Barack Obama gay bathhouse Man's Country Kal Penn sexual innuendo


----------



## Skylar (Aug 6, 2014)

> According to US investigators, five of the 9/11 hijackers including Atta, Al-Shehhi, Nawaq Alhamzi, Ziad Jarrah, and Hani Hanjour visited Las Vegas at least six times between May and August 2001.

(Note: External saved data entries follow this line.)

(* 34-43 encodeListCursorForContext *)
Definition encodeListCursorForContext (scope context : string) (timestamp : Z) (id : string) : string :=
  let '(time, null) :=
    if timestamp =? 0 then ("", true) else (RFC3339Nano timestamp, false) in
  EncodeToString (marshal_listCursor (mkListCursor 1 scope context time null id)).
(* 30-32 encodeListCursor *)
Definition encodeListCursor (scope : string) (timestamp : Z) (id : string) : string :=
  encodeListCursorForContext scope "" timestamp id.
(** The zero time is 0. *)
(* 54-74 decodeListCursorDetails *)
Definition decodeListCursorDetails (raw scope context : string) : err + (Z * string * bool) :=
  if bool_decide (TrimSpace raw = "") then inr (0, "", false) else
  match DecodeString raw with
  | None => inl (wrap_suffix errInvalidListCursor "encoding")
  | Some decoded =>
      let malformed := inl (wrap_suffix errInvalidListCursor "malformed token or filter scope") in
      match unmarshal_listCursor decoded with
      | None => malformed
      | Some cursor =>
          if negb (Version cursor =? 1) || negb (bool_decide (Scope cursor = scope)) ||
             bool_decide (cursor_ID cursor = "") || negb (bool_decide (Context cursor = context))
          then malformed
          else if NullTime cursor || bool_decide (Time cursor = "") then inr (0, cursor_ID cursor, true)
          else match parse_RFC3339Nano (Time cursor) with
               | None => inl (wrap_suffix errInvalidListCursor "timestamp")
               | Some timestamp => inr (timestamp, cursor_ID cursor, false)
               end
      end
  end.
(* 49-52 decodeListCursorForContext *)
Definition decodeListCursorForContext (raw scope context : string) : err + (Z * string) :=
  match decodeListCursorDetails raw scope context with
  | inl er => inl er
  | inr (timestamp, id, _) => inr (timestamp, id)
  end.
(* 45-47 decodeListCursor *)
Definition decodeListCursor (raw scope : string) : err + (Z * string) :=
  decodeListCursorForContext raw scope "".
(* 76-84 listCursorFilterContext *)
Definition listCursorFilterContext (q : Values) (keys : list string) : string :=
  Encode (k ← foldr (λ k l, if bool_decide (k ∈ l) then l else k :: l) [] keys;
          pair k <$> values_of q k).
(* 90-93 parseCursorID *)
Definition parseCursorID (raw : string) : Z := (ParseInt (TrimSpace raw)).1.
(* 95-104 parseListPageWithBounds *)
Definition parseListPageWithBounds (q : Values) (defaultLimit maxLimit : Z) : err + (Z * string) :=
  let raw := TrimSpace (Get q "limit") in
  let bad := inl (errors_new ("limit must be between 1 and " +:+ itoa maxLimit)) in
  let cursor := TrimSpace (Get q "cursor") in
  if bool_decide (raw = "") then inr (defaultLimit, cursor)
  else match ParseInt raw with
       | (limit, None) =>
           if (limit <? 1) || (maxLimit <? limit) then bad else inr (limit, cursor)
       | _ => bad
       end.
(* 86-88 parseListPage *)
Definition parseListPage (q : Values) : err + (Z * string) :=
  parseListPageWithBounds q defaultListPageSize maxListPageSize.
(** ** Taking back expired publish leases *)
Definition lease_expired (myWorkerID : string) (now : Z) (t : TargetRow) : bool :=
  match leased_until (t_lease t) with Some u => u <=? now | None => false end &&
  match lease_owner_id (t_lease t) with
  | Some o => negb (bool_decide (o = myWorkerID)) | None => false end &&
  status_in ["publishing"; "queued"] t.
(* Source: internal/repository/queries.go *)
(* 214-221 qSelectExpiredLeaseTargets *)
Definition qSelectExpiredLeaseTargets (myWorkerID : string) (e : Env) (db : PostDB) : list (Z * Z) :=
  (λ kt, (kt.1, t_post kt.2)) <$> sort_by (λ x y : Z * TargetRow, x.1 <=? y.1)
    (List.filter (λ kt, lease_expired myWorkerID (db_now e) kt.2 && negb (held e kt.1))
       (map_to_list (targets db))).
(* 223-232 qReclaimExpiredLeaseByID *)
Definition qReclaimExpiredLeaseByID (id : Z) (myWorkerID : string) (e : Env) :
    PostDB → nat * PostDB :=
  update_targets
    (row id (λ t, match lease_owner_id (t_lease t) with
                  | Some o => negb (bool_decide (o = myWorkerID)) | None => false end &&
                  status_in ["publishing"; "queued"] t))
    (λ t, let r := t_retry t in
       with_retry (mkRetryState (attempt_count r) (next_attempt_at r) (Some (db_now e))
                     (rate_limit_reset_at r) (last_error_code r))
         (with_lease no_lease (with_status "queued" t))) e.
(* Source: internal/repository/post_repo_retry.go *)
(* 490-511 PostRepository.ReclaimExpiredLeases *)
Fixpoint reclaim_loop (myWorkerID : string) (expired : list (Z * Z)) (reclaimed : nat) :
    M PostDB nat :=
  match expired with
  | [] => mret reclaimed
  | (id, postID) :: rest =>
      _ ← lockPostTx postID;
      k ← exec ("failed to reclaim lease " +:+ itoa id) (qReclaimExpiredLeaseByID id myWorkerID);
      affected ← map_err (λ _, db_err ("failed to read reclaimed lease " +:+ itoa id +:+
                                         " rows affected")) (rows_affected "reclaim" k);
      if bool_decide (affected = O) then reclaim_loop myWorkerID rest reclaimed
      else
        _ ← persistAggregatePostStatusLockedTx postID;
        reclaim_loop myWorkerID rest (reclaimed + affected)%nat
  end.
(* 454-516 PostRepository.ReclaimExpiredLeases *)
Definition ReclaimExpiredLeases (myWorkerID : string) : M PostDB nat :=
  transact "failed to begin reclaim leases tx" (
    expired ← exec "failed to select expired leases"
                (λ e db, (qSelectExpiredLeaseTargets myWorkerID e db, db));
    n ← reclaim_loop myWorkerID expired 0;
    mret (Commit n)).

(** ** The reconcile lease *)
(* Source: internal/repository/post_repo_reconcile_lease.go *)
Definition ErrReconcileLeaseLost : err := (* 15 *)
  sentinel "ErrReconcileLeaseLost" "reconcile target lease lost".
(* 17-29 validateReconcileLease *)
Definition validateReconcileLease (ownerID : string) (leaseTTL : Z) : err + Z :=
  if bool_decide (ownerID = "") then inl (errors_new "reconcile lease owner is empty")
  else if leaseTTL <=? 0 then
    inl (errors_new ("reconcile lease TTL must be positive (got " +:+
                       Duration_String leaseTTL +:+ ")"))
  else inr (lease_seconds leaseTTL).
Definition reconcile_live (ownerID : string) (now : Z) (t : TargetRow) : bool :=
  bool_decide (reconcile_owner_id (t_reconcile t) = Some ownerID) &&
  match reconcile_until (t_reconcile t) with Some u => now <? u | None => false end &&
  at_status "publishing" t.
Definition has_platform_post (t : TargetRow) : bool :=
  match platform_post_id (t_provider t) with
  | Some p => negb (bool_decide (p = "")) | None => false end.
Definition with_reconcile_lease (owner : option string) (until beat : option Z) (t : TargetRow) :
    TargetRow :=
  let r := t_reconcile t in
  with_reconcile (mkReconcileState owner until beat (reconcile_attempt r) (next_reconcile_at r)) t.
(* Source: internal/repository/queries.go *)
(* 433-439 candidate *)
Definition reconcile_due (now : Z) (t : TargetRow) : bool :=
  at_status "publishing" t && has_platform_post t && (next_reconcile_at (t_reconcile t) <=? now) &&
  match reconcile_owner_id (t_reconcile t), reconcile_until (t_reconcile t) with
  | Some _, Some u => u <=? now | _, _ => true end.
(* 431-448 qClaimPublishingTargetSelect *)
Definition qClaimPublishingTargetSelect (id : Z) (ownerID : string) (seconds : Z) (e : Env) :
    PostDB → nat * PostDB :=
  update_targets (λ k t, row id (reconcile_due (db_now e)) k t && negb (held e k))
    (with_reconcile_lease (Some ownerID) (Some (db_now e + seconds * Second)) (Some (db_now e))) e.
(* Source: internal/repository/post_repo_reconcile_lease.go *)
(* 34-49 PostRepository.ClaimPublishingTarget *)
Definition ClaimPublishingTarget (id : Z) (ownerID : string) (leaseTTL : Z) : M PostDB bool :=
  match validateReconcileLease ownerID leaseTTL with
  | inl er => throw er
  | inr seconds =>
      k ← exec "claim publishing target with reconcile lease"
            (qClaimPublishingTargetSelect id ownerID seconds);
      mret (negb (bool_decide (k = O)))
  end.
(** A statement of the reconciler that has to match one row. *)
Definition exec_reconcile (op what : string) (id : Z) (ownerID : string)
    (f : Env → PostDB → nat * PostDB) : M PostDB unit :=
  k ← exec op f;
  n ← rows_affected op k;
  if bool_decide (n = O) then
    throw (wrap_suffix ErrReconcileLeaseLost
             (what +:+ " target=" +:+ itoa id +:+ " owner=" +:+ ownerID))
  else mret tt.
(* Source: internal/repository/queries.go *)
(* 450-456 qHeartbeatReconcileTarget *)
Definition qHeartbeatReconcileTarget (id : Z) (ownerID : string) (seconds : Z) (e : Env) :
    PostDB → nat * PostDB :=
  update_targets (row id (reconcile_live ownerID (db_now e)))
    (λ t, with_reconcile_lease (reconcile_owner_id (t_reconcile t))
            (Some (db_now e + seconds * Second)) (Some (db_now e)) t) e.
(* Source: internal/repository/post_repo_reconcile_lease.go *)
(* 52-69 PostRepository.HeartbeatReconcileTarget *)
Definition HeartbeatReconcileTarget (id : Z) (ownerID : string) (leaseTTL : Z) : M PostDB unit :=
  match validateReconcileLease ownerID leaseTTL with
  | inl er => throw er
  | inr seconds => exec_reconcile ("heartbeat reconcile target " +:+ itoa id) "heartbeat" id ownerID
                     (qHeartbeatReconcileTarget id ownerID seconds)
  end.
(* Source: internal/repository/queries.go *)
(* 458-465 qReleaseReconcileTarget *)
Definition qReleaseReconcileTarget (id : Z) (ownerID : string) (e : Env) : PostDB → nat * PostDB :=
  update_targets (row id (reconcile_live ownerID (db_now e)))
    (with_reconcile_lease None None None) e.
(* Source: internal/repository/post_repo_reconcile_lease.go *)
(* 74-90 PostRepository.ReleaseReconcileTarget *)
Definition ReleaseReconcileTarget (id : Z) (ownerID : string) : M PostDB unit :=
  if bool_decide (ownerID = "") then throw (errors_new "reconcile lease owner is empty")
  else exec_reconcile ("release reconcile target " +:+ itoa id) "release" id ownerID
         (qReleaseReconcileTarget id ownerID).

(* Source: internal/repository/queries.go *)
(* 467-482 qScheduleNextReconcile *)
Definition qScheduleNextReconcile (id next expectedAttempt : Z) (ownerID : string)
    (increment : bool) (errorCode errorMessage : string) (e : Env) : PostDB → nat * PostDB :=
  update_targets
    (row id (λ t, (reconcile_attempt (t_reconcile t) =? expectedAttempt) &&
                  has_platform_post t && reconcile_live ownerID (db_now e) t))
    (λ t,
       let q := t_retry t in
       let limited := if bool_decide (errorCode = "RATE_LIMITED") then Some next
                      else rate_limit_reset_at q in
       let code := if bool_decide (errorCode = "") then last_error_code q else Some errorCode in
       with_retry (mkRetryState (attempt_count q) (next_attempt_at q) (next_retry_at q) limited code)
         (with_error_message
            (if bool_decide (errorMessage = "") then error_message (t_provider t)
             else Some errorMessage)
            (with_reconcile (mkReconcileState None None None
               (reconcile_attempt (t_reconcile t) + (if increment then 1 else 0)) next) t))) e.
(** The zero [time.Time] is [0] here. *)
(* Source: internal/repository/post_repo_reconcile_lease.go *)
(* 94-116 PostRepository.ScheduleNextReconcileWithLease *)
Definition ScheduleNextReconcileWithLease (id : Z) (ownerID : string) (expectedAttempt next : Z)
    (increment : bool) (errorCode errorMessage : string) : M PostDB unit :=
  if bool_decide (ownerID = "") then throw (errors_new "reconcile lease owner is empty")
  else if expectedAttempt <? 0 then
    throw (errors_new ("reconcile attempt must be non-negative (got " +:+
                         itoa expectedAttempt +:+ ")"))
  else if next =? 0 then throw (errors_new "next reconcile time must be non-zero")
  else exec_reconcile ("schedule next reconcile for target " +:+ itoa id) "schedule" id ownerID
         (qScheduleNextReconcile id next expectedAttempt ownerID increment errorCode errorMessage).
(* Source: internal/repository/post_repo_target.go *)
(* 255-278 PostRepository.ScheduleNextReconcile *)
Definition ScheduleNextReconcile (id : Z) (ownerID : string) (expectedAttempt next : Z) :
    M PostDB unit :=
  if id <=? 0 then
    throw (errors_new ("schedule next reconcile: target ID must be positive (got " +:+
                         itoa id +:+ ")"))
  else if bool_decide (ownerID = "") then
    throw (errors_new "schedule next reconcile: ownerID must not be empty")
  else if expectedAttempt <? 0 then
    throw (errors_new ("schedule next reconcile: attempt must be non-negative (got " +:+
                         itoa expectedAttempt +:+ ")"))
  else if next =? 0 then
    throw (errors_new "schedule next reconcile: next time must be non-zero")
  else
    k ← exec ("schedule next reconcile for target " +:+ itoa id)
          (qScheduleNextReconcile id next expectedAttempt ownerID true "" "");
    n ← map_err (λ _, db_err ("schedule next reconcile rows affected for target " +:+ itoa id))
          (rows_affected "schedule" k);
    if bool_decide (n = O) then
      throw (errors_new ("schedule next reconcile lost CAS for target " +:+ itoa id))
    else mret tt.
#[export] Hint Resolve UpdateStatus_keeps SetTargetStatus_keeps MarkDeadLetter_keeps
  MarkRetrying_keeps MarkRateLimitedRetry_keeps MarkRateLimited_keeps MarkDriveRequiredFailed_keeps
  UpdateStatusWithLease_keeps UpdateReconcileStatus_keeps RetryTarget_keeps ClaimQueued_keeps
  ClaimWaiting_keeps ClaimPublishing_keeps HeartbeatReconcile_keeps ReleaseReconcile_keeps
  ScheduleNextWithLease_keeps ScheduleNext_keeps UpdatePublishProgress_keeps ReleaseLease_keeps
  MarkDeliveryDispatchFailed_keeps SetProviderKey_keeps PublishPost_keeps CancelPost_keeps
  RetryPost_keeps ReclaimExpiredLeases_keeps CancelFutureJobs_keeps RepairDirty_keeps
  RepairAggregateStatusForPost_keeps RepairAggregateStatuses_keeps Delete_keeps Create_keeps
  ignore_keeps : respects.

Lemma run_op_keeps queue op e db :
  op_ok queue db op → inv queue none db → inv queue none (state_of (run_op op e (db, O))).
Proof.
  intros Hop Hi. destruct op; cbn [run_op op_ok] in *;
    first [by apply Update_keeps
          |refine ((_ : keeps queue _) e db O Hi);
           first [auto with respects; fail|subst queue; apply ignore_keeps, Save_keeps]].
Qed.
Lemma run_history_keeps queue h : ∀ db,
  history_ok queue h db → inv queue none db → inv queue none (run_history h db).
Proof.
  induction h as [|[e op] h IH]; intros db; simpl; [done|]. intros [Hop Hh] Hi.
  apply IH; [done|]. by apply run_op_keeps.
Qed.
(* ===== verification/ErrorClass.v ===== *)
(** * Classification of provider errors

    [src/internal/services/provider_error.go] and [error_classification.go]: HTTP
    statuses and error trees become one decision, a [NormalizedError] with a kind,
    on which the workers retry, cool down, ask for a new login or give up. *)

From S2P Require Import Prelude GoError.
From Stdlib Require Import ZArith Lia.
Local Open Scope Z_scope.

(** ** The provider taxonomy *)
(* Source: internal/services/provider_error.go *)
Definition ErrorCodeValidationError : string := "validation_error". (* 34 *)
Definition ErrorCodeAuthenticationError : string := "authentication_error". (* 35 *)
Definition ErrorCodePermissionMissing : string := "permission_missing". (* 36 *)
Definition ErrorCodeReauthenticationRequired : string := "reauthentication_required". (* 37 *)
Definition ErrorCodeRateLimited : string := "rate_limited". (* 38 *)
Definition ErrorCodeProviderUnavailable : string := "provider_unavailable". (* 39 *)
Definition ErrorCodeMediaProcessingFailed : string := "media_processing_failed". (* 40 *)
Definition ErrorCodeContentRejected : string := "content_rejected". (* 41 *)
Definition ErrorCodeQuotaExceeded : string := "quota_exceeded". (* 42 *)
Definition ErrorCodeInternalError : string := "internal_error". (* 43 *)
(* 49-62 AllProviderErrorCodes *)
Definition AllProviderErrorCodes : list string :=
  [ErrorCodeValidationError; ErrorCodeAuthenticationError; ErrorCodePermissionMissing;
   ErrorCodeReauthenticationRequired; ErrorCodeRateLimited; ErrorCodeProviderUnavailable;
   ErrorCodeMediaProcessingFailed; ErrorCodeContentRejected; ErrorCodeQuotaExceeded;
   ErrorCodeInternalError].
(* 66-76 IsValidProviderErrorCode *)
Definition IsValidProviderErrorCode (code : string) : bool :=
  bool_decide (code ∈ [ErrorCodeValidationError; ErrorCodeAuthenticationError;
    ErrorCodePermissionMissing; ErrorCodeReauthenticationRequired; ErrorCodeRateLimited;
    ErrorCodeProviderUnavailable; ErrorCodeMediaProcessingFailed; ErrorCodeContentRejected;
    ErrorCodeQuotaExceeded; ErrorCodeInternalError]).
(* 192-214 MapHTTPStatus *)
Definition MapHTTPStatus (statusCode : Z) : string :=
  if statusCode =? 400 then ErrorCodeValidationError
  else if statusCode =? 401 then ErrorCodeAuthenticationError
  else if statusCode =? 402 then ErrorCodeQuotaExceeded
  else if statusCode =? 403 then ErrorCodePermissionMissing
  else if (statusCode =? 404) || (statusCode =? 410) then ErrorCodeContentRejected
  else if statusCode =? 429 then ErrorCodeRateLimited
  else if (500 <=? statusCode) && (statusCode <? 600) then ErrorCodeProviderUnavailable
  else if (400 <=? statusCode) && (statusCode <? 500) then ErrorCodeValidationError
  else ErrorCodeInternalError.
(* 334-343 isRetryable *)
Definition isRetryable (code : string) : bool :=
  bool_decide (code ∈ [ErrorCodeRateLimited; ErrorCodeProviderUnavailable;
                       ErrorCodeMediaProcessingFailed; ErrorCodeInternalError]).
(* 355-358 buildSafeMessage *)
Definition buildSafeMessage (platform code : string) (status : Z) : string :=
  platform +:+ " operation failed (status " +:+ itoa status +:+ "): " +:+
  ReplaceByte "_" " " code.
(* 172-181 NewRateLimitError *)
Definition NewRateLimitError (platform : string) (retryAfter : Z) : GoErr :=
  leaf (DProvider (mkProviderError ErrorCodeRateLimited platform true retryAfter ""
    (buildSafeMessage platform ErrorCodeRateLimited 429) "" 429)).
(** *** Payload and translation *)
(* Source: internal/worker/publish_worker_privacy.go *)
(* 13-50 PublishWorker.buildPayload *)
Definition buildPayload (account : PlatformAccount) (post : Post) (key : string) : PublishPayload :=
  let on p := bool_decide (acc_Platform account = p) in
  let empty s := bool_decide (s = "") in
  let tags := if empty (post_Metadata post) then []
              else default [] (json_tags D (post_Metadata post)) in
  let p := post_PrivacyLevel post in
  let p := if empty p then post_DefaultPrivacyLevel post else p in
  let p := if on PlatformYouTube && empty p then "unlisted" else p in
  let p := if empty p then "PUBLIC_TO_EVERYONE" else p in
  mkPublishPayload (post_Caption post) (post_MediaURL post) (post_Title post) tags p key
    (if on PlatformTikTok then PublishSourcePULLFromFile else "") (post_PublishAt post).
(* Source: internal/worker/publish_worker_translate.go *)
(* 175-186 postTranslationEnabled *)
Definition postTranslationEnabled (post : Post) : bool :=
  if bool_decide (post_Metadata post = "") then true
  else default true (json_translation_enabled D (post_Metadata post)).
(* 203-213 postSourceLanguage *)
Definition postSourceLanguage (post : Post) : string :=
  if bool_decide (post_Metadata post = "") then "" else json_source_language D (post_Metadata post).
(* Source: internal/worker/publish_snapshot_metadata.go *)
(* 37-47 snapshotForAccount *)
Definition snapshotForAccount (metadata : string) (accountID : Z) : option (string * string) :=
  if bool_decide (metadata = "") || (accountID <=? 0) then None
  else json_snapshot D metadata accountID.
(* 26-35 contentPackageIDFromMetadata *)
Definition contentPackageIDFromMetadata (metadata : string) : option Z :=
  if bool_decide (metadata = "") then None
  else match json_package D metadata with
       | Some p => if p <=? 0 then None else Some p
       | None => None
       end.
Definition with_texts (title caption : string) (p : Post) : Post :=
  mkPost (post_ID p) (post_WorkspaceID p) title caption (post_MediaURL p)
    (post_MediaAssetID p) (post_StorageObjectKey p) (post_Bucket p) (post_PrivacyLevel p)
    (post_DefaultPrivacyLevel p) (post_UploadJobID p) (post_IngestAfter p) (post_PublishAt p)
    (post_Status p) (post_IdempotencyKey p) (post_Metadata p) (post_Version p) (post_CreatedAt p)
    (post_UpdatedAt p).
Definition lang_error (what : string) (post : Post) (lang : string) : err → err :=
  wrap ("channel language translation " +:+ what +:+ " (post=" +:+ itoa (post_ID post) +:+
          " lang=" +:+ lang +:+ ")").
(** The title, the description and whether something was translated. *)
(* Source: internal/worker/publish_worker_translate.go *)
(* 128-144 PublishWorker.localizeForChannel *)
Definition translate_title (post : Post) (lang : string) (req : TranslateRequest) :
    W (string * string * bool) :=
  let same := (post_Title post, post_Caption post, false) in
  match translate D with
  | None => mret same
  | Some tr =>
      r ← outside (CallTranslate req) (λ h, tr h req);
      match r with
      | inl er => if errors_is er "ErrNVIDIANotConfigured" then mret same
                  else throw (lang_error "title" post lang er)
      | inr None => mret same
      | inr (Some (title, description)) =>
          mret (title, if describe D then post_Caption post else description, true)
      end
  end.
(* 145-154 PublishWorker.localizeForChannel *)
Definition translate_description (post : Post) (lang : string) (req : TranslateRequest)
    (acc : string * string * bool) : W (string * string * bool) :=
  match describe D with
  | None => mret acc
  | Some f =>
      d ← map_err (lang_error "description" post lang)
            (outside_err (CallDescribe req) (λ h, f h req));
      if bool_decide (d = "") then mret acc else mret (acc.1.1, d, true)
  end.
(** The localized copy, or nothing when the post stays as it is. *)
(* 71-171 PublishWorker.localizeForChannel *)
Definition localizeForChannel (account : PlatformAccount) (post : Post) : W (option Post) :=
  if negb (postTranslationEnabled post) then mret None
  else match snapshotForAccount (post_Metadata post) (acc_ID account) with
  | Some (title, description) => mret (Some (with_texts title description post))
  | None =>
      if negb (if translate D then true else false) && negb (if describe D then true else false)
      then mret None
      else
        let channelLang := ToLower (TrimSpace (acc_Language account)) in
        if bool_decide (channelLang = "") then mret None
        else if bool_decide (is_Some (CheckBCP47Like "channel language" channelLang)) then mret None
        else if bool_decide (TrimSpace (post_Title post) = "") &&
                bool_decide (TrimSpace (post_Caption post) = "") then mret None
        else
          let sourceLang := ToLower (TrimSpace (postSourceLanguage post)) in
          if negb (bool_decide (sourceLang = "")) && bool_decide (sourceLang = channelLang)
          then mret None
          else
            let key := (post_ID post, post_Version post, channelLang) in
            cache ← get_cache;
            match cache !! key with
            | Some localized => mret (Some localized)
            | None =>
                let req := mkTranslateRequest (post_Title post) (post_Caption post) sourceLang
                             channelLang in
                titled ← translate_title post channelLang req;
                described ← translate_description post channelLang req titled;
                let '(title, description, translated) := described in
                if negb translated then mret None
                else
                  let localized := with_texts title description post in
                  _ ← put_cache key localized;
                  mret (Some localized)
            end
  end.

And they proclaimed themselves Christians, spoke of their personal relationship with Jesus Christ, were raised by a Christian mother, grandmother and grandfather, were baptized Christian, married Christians, went to Catholic School, had their children baptized Christian, and attended Christian services for 20 years?

Laughing....nope! You're polishing your little turd of an argument *so* hard, aren't you? But it still doesn't make the slightest sense. 

Try again.


----------



## Vigilante (Aug 6, 2014)

Skylar said:


> > According to US investigators, five of the 9/11 hijackers including Atta, Al-Shehhi, Nawaq Alhamzi, Ziad Jarrah, and Hani Hanjour visited Las Vegas at least six times between May and August 2001.
> 
> 
> And they proclaimed themselves Christians, spoke of their personal relationship with Jesus Christ, were raised by a Christian mother, grandmother and grandfather, were baptized Christian, married Christians, went to Catholic School, had their children baptized Christian, and attended Christian services for 20 years?
> ...



And that's why they killed themselves yelling "Allah Akbar!"....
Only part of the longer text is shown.